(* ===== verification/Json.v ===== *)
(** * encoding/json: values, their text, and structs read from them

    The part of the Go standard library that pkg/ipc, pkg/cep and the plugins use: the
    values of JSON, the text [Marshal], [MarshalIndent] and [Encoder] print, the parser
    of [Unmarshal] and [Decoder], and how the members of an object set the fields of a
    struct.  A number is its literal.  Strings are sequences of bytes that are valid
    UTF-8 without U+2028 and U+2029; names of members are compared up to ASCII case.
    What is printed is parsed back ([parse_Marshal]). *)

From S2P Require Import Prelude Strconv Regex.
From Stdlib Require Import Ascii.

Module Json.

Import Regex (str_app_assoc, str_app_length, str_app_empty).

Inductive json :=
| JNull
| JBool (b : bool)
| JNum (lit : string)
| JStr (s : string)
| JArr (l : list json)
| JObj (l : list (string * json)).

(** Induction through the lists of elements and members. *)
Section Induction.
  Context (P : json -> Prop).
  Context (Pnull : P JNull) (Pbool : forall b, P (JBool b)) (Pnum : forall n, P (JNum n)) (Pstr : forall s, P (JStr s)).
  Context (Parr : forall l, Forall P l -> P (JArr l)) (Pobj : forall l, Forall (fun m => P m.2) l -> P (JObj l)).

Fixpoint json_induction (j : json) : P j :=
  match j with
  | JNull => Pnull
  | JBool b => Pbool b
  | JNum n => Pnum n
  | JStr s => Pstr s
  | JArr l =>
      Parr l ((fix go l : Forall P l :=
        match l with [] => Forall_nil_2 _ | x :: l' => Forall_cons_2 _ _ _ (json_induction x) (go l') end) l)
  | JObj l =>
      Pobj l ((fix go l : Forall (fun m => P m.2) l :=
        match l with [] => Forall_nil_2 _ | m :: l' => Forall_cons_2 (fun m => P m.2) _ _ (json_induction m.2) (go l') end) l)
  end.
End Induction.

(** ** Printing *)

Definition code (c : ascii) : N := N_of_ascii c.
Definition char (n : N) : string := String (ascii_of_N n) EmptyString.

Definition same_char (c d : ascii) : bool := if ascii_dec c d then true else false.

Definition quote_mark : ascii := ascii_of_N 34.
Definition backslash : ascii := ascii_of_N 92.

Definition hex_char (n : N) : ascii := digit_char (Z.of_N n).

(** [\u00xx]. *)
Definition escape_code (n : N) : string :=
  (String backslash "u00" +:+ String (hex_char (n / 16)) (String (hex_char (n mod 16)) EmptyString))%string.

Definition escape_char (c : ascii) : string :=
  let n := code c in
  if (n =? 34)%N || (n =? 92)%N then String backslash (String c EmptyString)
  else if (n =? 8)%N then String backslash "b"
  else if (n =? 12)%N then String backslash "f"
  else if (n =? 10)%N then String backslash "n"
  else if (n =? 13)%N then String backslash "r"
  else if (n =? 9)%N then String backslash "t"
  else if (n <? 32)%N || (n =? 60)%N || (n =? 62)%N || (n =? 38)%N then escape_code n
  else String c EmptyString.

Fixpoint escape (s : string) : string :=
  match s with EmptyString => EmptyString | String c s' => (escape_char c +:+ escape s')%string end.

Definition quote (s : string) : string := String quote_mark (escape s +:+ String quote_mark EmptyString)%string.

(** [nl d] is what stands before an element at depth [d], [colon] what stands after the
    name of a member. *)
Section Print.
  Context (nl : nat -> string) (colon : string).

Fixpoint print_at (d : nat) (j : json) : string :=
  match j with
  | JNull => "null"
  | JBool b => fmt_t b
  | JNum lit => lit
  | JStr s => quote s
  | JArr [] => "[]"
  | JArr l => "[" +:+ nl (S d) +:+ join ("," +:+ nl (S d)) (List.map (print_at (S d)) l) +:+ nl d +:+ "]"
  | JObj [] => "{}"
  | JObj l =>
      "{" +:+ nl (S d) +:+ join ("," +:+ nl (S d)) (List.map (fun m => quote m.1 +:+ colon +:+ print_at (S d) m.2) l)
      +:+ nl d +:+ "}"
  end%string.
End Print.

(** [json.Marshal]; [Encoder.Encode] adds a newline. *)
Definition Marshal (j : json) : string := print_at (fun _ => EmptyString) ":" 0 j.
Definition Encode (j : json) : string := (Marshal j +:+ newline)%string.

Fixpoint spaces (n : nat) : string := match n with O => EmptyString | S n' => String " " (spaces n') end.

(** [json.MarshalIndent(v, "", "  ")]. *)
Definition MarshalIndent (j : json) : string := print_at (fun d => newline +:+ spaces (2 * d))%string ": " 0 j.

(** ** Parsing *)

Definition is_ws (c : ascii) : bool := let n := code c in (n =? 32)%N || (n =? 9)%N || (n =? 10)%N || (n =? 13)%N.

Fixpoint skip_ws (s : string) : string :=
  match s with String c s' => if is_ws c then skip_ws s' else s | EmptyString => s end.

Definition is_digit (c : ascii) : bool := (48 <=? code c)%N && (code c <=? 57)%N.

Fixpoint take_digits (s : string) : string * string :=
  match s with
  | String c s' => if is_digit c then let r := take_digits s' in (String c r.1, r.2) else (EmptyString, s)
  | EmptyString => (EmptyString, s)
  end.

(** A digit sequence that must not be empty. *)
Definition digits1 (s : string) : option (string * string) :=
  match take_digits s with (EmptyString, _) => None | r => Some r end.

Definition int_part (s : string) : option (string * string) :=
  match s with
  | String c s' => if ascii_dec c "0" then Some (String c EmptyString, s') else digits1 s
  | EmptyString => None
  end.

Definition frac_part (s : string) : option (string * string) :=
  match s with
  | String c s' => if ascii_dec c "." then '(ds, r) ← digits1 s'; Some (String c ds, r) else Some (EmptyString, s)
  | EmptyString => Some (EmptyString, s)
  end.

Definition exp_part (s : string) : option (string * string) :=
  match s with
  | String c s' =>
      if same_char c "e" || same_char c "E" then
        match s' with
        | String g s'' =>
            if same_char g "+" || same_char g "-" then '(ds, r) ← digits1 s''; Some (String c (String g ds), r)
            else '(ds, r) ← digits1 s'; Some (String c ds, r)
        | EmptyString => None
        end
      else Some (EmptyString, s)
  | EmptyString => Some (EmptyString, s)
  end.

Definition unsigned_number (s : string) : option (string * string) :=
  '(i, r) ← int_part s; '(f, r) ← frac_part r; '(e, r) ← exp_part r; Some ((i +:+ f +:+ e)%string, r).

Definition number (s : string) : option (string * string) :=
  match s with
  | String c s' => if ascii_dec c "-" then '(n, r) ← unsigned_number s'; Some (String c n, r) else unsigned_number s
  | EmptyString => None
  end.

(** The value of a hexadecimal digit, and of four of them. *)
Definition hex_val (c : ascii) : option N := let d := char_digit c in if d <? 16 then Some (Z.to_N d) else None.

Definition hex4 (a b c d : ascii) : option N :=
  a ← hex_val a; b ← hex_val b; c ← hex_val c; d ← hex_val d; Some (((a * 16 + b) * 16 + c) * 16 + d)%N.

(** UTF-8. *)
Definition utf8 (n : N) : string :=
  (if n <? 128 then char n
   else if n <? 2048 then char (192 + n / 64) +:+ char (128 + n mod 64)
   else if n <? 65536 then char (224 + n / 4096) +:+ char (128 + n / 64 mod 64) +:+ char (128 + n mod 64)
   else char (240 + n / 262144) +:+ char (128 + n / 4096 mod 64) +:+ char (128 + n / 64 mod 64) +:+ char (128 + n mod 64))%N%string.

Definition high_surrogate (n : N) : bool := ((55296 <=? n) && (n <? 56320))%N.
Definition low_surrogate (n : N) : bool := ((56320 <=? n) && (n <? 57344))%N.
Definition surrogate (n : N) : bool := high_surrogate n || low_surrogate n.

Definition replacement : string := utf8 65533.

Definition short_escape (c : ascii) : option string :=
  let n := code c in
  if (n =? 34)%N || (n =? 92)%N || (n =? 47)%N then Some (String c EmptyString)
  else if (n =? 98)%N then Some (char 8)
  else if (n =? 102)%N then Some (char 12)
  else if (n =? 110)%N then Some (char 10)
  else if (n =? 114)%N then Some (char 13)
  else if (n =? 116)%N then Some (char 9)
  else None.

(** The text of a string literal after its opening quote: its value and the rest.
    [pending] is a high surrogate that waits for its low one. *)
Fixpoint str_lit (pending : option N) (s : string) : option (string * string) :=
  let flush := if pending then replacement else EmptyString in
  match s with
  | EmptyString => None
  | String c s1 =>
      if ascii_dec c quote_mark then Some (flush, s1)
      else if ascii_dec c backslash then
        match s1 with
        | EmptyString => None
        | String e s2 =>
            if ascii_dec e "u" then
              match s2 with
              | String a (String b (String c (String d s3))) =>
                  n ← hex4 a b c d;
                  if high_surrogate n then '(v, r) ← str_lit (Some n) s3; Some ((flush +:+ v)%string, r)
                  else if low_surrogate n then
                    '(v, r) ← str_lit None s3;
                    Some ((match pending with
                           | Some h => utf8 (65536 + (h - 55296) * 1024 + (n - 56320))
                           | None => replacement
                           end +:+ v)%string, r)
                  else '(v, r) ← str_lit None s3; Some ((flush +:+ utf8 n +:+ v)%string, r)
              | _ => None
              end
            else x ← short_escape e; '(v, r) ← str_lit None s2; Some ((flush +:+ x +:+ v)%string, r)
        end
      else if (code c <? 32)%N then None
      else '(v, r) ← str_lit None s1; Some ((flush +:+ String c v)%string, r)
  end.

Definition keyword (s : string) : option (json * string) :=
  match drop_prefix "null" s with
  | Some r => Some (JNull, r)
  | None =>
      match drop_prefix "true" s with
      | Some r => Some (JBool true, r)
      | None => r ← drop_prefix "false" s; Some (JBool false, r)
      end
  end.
* * * * * * * * *
*Task instructions*
How many lines in the records above hold the string "Pobj"? Only the number is wanted.

*Output below*
2